ENTRIES PROVIDED:
=== Section Start ===

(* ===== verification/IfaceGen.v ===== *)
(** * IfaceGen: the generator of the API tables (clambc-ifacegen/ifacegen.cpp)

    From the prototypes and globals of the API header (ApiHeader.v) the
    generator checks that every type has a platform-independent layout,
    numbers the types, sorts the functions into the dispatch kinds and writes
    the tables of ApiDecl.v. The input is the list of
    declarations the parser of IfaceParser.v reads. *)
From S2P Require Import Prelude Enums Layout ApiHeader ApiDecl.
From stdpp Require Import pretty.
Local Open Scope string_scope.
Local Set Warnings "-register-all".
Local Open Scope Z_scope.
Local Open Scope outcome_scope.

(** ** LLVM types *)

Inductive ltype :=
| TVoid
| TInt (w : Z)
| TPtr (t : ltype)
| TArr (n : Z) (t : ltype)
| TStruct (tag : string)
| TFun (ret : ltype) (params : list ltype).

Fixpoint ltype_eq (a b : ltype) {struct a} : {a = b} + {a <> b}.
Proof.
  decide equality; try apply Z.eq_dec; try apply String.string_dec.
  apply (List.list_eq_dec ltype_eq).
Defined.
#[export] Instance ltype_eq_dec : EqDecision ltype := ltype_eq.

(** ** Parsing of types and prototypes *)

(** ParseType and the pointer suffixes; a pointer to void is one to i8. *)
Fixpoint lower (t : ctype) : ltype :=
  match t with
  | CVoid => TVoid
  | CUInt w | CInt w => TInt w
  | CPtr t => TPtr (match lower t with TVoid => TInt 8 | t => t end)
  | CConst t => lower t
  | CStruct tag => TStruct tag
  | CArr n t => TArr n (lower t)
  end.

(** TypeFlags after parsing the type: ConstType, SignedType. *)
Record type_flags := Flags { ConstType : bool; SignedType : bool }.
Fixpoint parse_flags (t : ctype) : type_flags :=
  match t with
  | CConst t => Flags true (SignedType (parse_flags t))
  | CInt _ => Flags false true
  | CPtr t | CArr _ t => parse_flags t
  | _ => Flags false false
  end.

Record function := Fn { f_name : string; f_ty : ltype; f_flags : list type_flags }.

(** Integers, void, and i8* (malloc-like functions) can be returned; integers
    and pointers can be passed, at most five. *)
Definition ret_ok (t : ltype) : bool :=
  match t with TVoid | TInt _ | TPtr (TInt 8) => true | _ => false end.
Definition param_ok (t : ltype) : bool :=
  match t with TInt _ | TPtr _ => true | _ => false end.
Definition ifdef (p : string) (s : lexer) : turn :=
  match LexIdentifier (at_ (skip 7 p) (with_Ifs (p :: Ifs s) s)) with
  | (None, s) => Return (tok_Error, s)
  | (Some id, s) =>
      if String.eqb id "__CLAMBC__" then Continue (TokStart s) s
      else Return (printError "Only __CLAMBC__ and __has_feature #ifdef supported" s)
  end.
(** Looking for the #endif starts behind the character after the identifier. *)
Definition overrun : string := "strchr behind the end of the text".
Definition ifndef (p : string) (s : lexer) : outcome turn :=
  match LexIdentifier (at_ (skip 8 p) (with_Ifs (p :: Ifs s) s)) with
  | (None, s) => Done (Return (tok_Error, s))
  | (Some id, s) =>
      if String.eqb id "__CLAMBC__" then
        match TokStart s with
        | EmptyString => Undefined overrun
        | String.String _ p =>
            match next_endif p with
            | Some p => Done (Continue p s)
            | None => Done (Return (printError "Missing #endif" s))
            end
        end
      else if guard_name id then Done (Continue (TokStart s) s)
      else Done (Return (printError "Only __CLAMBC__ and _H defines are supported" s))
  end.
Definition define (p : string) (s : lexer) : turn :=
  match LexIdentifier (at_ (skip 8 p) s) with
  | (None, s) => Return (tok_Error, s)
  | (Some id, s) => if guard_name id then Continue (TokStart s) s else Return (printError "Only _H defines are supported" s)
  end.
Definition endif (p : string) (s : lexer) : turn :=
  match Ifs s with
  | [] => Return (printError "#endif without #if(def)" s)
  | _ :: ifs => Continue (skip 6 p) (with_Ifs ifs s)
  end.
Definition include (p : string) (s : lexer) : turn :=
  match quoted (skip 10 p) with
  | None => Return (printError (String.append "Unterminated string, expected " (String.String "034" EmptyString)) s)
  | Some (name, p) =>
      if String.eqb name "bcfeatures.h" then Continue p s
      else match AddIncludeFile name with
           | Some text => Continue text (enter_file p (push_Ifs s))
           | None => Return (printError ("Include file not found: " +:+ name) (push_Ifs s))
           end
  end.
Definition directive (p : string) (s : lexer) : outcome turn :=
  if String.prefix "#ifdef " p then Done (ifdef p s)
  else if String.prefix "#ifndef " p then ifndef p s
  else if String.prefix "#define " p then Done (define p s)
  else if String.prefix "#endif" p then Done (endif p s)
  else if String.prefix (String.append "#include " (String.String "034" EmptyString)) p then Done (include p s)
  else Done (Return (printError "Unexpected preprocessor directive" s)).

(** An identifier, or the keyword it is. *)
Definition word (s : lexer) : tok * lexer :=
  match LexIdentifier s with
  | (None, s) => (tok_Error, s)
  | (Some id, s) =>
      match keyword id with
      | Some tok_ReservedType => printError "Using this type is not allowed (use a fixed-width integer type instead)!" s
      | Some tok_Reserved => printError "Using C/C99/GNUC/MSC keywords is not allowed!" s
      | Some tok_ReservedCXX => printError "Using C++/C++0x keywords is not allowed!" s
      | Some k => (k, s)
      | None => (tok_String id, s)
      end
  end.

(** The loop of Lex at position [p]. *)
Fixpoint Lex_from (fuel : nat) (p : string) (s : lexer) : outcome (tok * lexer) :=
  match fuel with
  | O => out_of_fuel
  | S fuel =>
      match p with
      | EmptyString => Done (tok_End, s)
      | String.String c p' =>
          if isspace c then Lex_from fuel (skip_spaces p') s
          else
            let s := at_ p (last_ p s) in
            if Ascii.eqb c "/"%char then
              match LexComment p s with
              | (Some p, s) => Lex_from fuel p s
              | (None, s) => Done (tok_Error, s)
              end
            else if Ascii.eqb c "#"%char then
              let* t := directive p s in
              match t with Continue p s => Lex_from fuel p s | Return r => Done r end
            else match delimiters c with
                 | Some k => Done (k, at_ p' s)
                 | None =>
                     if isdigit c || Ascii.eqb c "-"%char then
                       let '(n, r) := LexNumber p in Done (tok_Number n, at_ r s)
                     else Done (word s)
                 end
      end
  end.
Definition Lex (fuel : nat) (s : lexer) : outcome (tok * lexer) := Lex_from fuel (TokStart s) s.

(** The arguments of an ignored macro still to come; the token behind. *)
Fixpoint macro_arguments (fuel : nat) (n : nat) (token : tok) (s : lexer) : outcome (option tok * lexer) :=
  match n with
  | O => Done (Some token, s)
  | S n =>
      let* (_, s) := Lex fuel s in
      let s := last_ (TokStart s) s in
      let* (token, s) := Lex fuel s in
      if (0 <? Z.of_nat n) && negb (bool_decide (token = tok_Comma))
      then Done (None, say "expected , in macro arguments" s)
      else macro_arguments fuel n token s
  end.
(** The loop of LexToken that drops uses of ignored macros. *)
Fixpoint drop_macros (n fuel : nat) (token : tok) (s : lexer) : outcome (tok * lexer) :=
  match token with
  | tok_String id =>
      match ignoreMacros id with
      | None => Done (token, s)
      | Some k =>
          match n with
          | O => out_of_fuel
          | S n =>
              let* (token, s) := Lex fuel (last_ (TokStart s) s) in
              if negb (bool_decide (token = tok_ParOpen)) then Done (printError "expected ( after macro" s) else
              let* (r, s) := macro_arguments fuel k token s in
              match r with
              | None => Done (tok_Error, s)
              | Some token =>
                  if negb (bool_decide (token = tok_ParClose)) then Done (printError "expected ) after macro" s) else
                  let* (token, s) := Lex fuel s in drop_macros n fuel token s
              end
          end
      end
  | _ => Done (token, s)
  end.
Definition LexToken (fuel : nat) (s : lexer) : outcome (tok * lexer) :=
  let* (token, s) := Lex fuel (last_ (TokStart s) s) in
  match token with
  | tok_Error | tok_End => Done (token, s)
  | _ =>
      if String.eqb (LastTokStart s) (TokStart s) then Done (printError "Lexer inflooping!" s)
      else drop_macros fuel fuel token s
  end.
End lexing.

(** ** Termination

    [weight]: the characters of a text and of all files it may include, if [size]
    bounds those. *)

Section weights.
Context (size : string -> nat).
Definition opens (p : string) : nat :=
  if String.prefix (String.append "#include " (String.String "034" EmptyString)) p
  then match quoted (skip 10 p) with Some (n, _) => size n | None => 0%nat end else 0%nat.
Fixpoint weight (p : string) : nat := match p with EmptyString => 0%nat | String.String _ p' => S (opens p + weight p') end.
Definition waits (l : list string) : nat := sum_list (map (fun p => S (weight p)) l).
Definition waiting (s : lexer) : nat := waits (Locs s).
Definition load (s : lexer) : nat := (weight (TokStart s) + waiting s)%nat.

=== Section End ===
=== Section Start ===

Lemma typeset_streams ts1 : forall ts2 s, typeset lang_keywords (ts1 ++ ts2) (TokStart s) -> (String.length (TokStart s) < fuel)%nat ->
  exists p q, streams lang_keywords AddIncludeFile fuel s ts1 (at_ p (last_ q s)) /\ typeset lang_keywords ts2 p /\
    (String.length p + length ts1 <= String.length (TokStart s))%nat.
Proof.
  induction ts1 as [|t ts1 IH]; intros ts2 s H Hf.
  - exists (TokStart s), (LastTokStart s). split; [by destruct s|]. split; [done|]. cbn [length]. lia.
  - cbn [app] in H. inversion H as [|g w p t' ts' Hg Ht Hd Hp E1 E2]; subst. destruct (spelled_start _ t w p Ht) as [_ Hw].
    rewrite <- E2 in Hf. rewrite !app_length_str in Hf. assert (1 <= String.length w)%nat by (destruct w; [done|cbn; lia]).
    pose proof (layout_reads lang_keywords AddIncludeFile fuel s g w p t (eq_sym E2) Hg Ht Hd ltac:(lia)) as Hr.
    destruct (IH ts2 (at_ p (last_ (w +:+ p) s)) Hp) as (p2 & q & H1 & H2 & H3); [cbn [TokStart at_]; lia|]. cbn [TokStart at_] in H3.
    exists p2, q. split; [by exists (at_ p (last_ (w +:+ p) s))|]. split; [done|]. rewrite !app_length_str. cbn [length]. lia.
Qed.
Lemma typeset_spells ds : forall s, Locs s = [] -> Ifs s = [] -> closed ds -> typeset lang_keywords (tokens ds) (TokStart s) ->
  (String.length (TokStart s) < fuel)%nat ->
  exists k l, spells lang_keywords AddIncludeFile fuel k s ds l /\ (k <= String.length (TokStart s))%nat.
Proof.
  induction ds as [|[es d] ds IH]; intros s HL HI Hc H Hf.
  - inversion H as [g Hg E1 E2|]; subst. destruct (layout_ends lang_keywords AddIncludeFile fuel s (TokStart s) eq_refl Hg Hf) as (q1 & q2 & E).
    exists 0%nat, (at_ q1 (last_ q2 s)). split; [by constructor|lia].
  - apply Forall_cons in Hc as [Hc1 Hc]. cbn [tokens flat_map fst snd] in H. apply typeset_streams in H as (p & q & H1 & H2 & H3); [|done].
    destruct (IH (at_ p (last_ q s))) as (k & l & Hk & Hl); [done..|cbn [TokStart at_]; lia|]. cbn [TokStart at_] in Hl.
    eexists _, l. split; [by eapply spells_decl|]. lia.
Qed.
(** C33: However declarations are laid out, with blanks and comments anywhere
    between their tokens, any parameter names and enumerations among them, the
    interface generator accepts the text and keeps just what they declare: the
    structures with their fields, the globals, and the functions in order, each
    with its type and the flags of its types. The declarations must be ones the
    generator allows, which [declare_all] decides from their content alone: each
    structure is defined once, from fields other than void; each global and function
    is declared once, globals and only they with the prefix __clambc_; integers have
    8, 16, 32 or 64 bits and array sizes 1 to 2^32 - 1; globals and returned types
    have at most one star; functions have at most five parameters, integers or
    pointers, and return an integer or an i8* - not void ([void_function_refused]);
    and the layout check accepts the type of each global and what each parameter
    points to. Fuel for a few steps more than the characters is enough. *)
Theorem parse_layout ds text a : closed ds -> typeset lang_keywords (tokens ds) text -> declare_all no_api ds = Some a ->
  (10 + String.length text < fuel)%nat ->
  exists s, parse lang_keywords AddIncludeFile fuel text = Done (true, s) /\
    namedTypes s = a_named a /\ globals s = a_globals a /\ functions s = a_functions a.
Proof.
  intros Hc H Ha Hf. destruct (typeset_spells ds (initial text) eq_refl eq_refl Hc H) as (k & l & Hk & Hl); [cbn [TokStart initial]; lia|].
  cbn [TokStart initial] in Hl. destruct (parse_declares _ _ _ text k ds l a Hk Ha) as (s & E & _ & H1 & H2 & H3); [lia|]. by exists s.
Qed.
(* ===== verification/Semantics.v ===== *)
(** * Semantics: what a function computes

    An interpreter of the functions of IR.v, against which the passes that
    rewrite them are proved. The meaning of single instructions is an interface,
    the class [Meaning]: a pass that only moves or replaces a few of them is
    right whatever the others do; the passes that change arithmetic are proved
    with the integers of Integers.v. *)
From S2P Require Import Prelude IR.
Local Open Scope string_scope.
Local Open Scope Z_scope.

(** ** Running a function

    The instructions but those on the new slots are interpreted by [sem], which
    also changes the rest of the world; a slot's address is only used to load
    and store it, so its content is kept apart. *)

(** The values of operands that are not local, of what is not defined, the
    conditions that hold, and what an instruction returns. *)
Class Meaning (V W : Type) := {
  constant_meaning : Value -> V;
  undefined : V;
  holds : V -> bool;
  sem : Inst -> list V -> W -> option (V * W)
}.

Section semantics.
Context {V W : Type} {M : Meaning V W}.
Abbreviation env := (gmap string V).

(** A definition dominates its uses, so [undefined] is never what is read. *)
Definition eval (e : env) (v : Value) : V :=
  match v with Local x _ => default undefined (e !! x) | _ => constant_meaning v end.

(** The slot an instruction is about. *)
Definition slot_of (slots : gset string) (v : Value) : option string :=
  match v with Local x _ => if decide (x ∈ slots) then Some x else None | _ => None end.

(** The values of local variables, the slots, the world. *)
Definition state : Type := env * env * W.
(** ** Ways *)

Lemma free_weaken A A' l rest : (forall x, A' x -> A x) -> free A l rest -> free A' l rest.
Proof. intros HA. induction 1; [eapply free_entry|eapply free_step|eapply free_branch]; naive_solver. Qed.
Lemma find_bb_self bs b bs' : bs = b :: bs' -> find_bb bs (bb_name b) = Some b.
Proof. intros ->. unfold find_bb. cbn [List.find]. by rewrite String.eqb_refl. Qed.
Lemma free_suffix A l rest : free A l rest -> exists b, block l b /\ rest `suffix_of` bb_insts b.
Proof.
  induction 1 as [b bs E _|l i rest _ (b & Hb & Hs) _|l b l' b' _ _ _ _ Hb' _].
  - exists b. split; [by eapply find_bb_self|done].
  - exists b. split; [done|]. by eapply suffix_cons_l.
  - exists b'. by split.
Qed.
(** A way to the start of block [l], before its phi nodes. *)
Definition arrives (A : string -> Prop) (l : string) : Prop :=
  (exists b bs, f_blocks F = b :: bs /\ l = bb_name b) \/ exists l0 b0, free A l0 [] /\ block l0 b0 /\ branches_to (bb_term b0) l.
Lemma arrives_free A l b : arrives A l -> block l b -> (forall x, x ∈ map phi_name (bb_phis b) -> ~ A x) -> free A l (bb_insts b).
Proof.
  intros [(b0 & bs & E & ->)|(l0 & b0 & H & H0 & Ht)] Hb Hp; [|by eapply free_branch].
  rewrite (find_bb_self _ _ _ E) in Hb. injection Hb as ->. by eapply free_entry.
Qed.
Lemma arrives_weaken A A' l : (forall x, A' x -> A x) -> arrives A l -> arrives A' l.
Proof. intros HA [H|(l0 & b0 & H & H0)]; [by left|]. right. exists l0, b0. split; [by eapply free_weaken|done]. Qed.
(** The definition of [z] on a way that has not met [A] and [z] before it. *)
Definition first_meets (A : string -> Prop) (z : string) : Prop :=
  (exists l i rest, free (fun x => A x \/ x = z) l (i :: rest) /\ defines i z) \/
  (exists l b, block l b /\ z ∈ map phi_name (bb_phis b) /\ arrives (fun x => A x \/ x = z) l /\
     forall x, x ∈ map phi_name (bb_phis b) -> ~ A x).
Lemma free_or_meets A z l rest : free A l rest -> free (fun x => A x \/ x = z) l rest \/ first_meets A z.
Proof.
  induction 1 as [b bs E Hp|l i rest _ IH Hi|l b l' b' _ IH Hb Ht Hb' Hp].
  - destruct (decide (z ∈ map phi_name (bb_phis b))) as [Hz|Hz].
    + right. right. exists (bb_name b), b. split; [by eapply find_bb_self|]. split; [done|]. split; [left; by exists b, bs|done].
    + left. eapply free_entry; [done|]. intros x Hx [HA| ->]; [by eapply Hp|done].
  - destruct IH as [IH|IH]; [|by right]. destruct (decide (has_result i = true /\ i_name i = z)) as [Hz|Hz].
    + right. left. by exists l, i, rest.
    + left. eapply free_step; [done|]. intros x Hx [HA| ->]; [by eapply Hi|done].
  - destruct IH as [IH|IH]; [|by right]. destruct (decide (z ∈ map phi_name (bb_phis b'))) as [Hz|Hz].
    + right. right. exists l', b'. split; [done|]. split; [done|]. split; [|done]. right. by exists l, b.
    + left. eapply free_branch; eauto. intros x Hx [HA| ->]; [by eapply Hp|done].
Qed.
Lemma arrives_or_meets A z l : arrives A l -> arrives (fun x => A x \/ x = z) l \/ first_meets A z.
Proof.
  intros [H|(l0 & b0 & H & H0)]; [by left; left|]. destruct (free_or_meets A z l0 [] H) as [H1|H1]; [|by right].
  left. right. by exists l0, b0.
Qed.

=== Section End ===

PROBLEM STATEMENT:
Report the number of lines in the entries where the word "LastTokStart" occurs, and add nothing else.

RESPONSE AREA:
2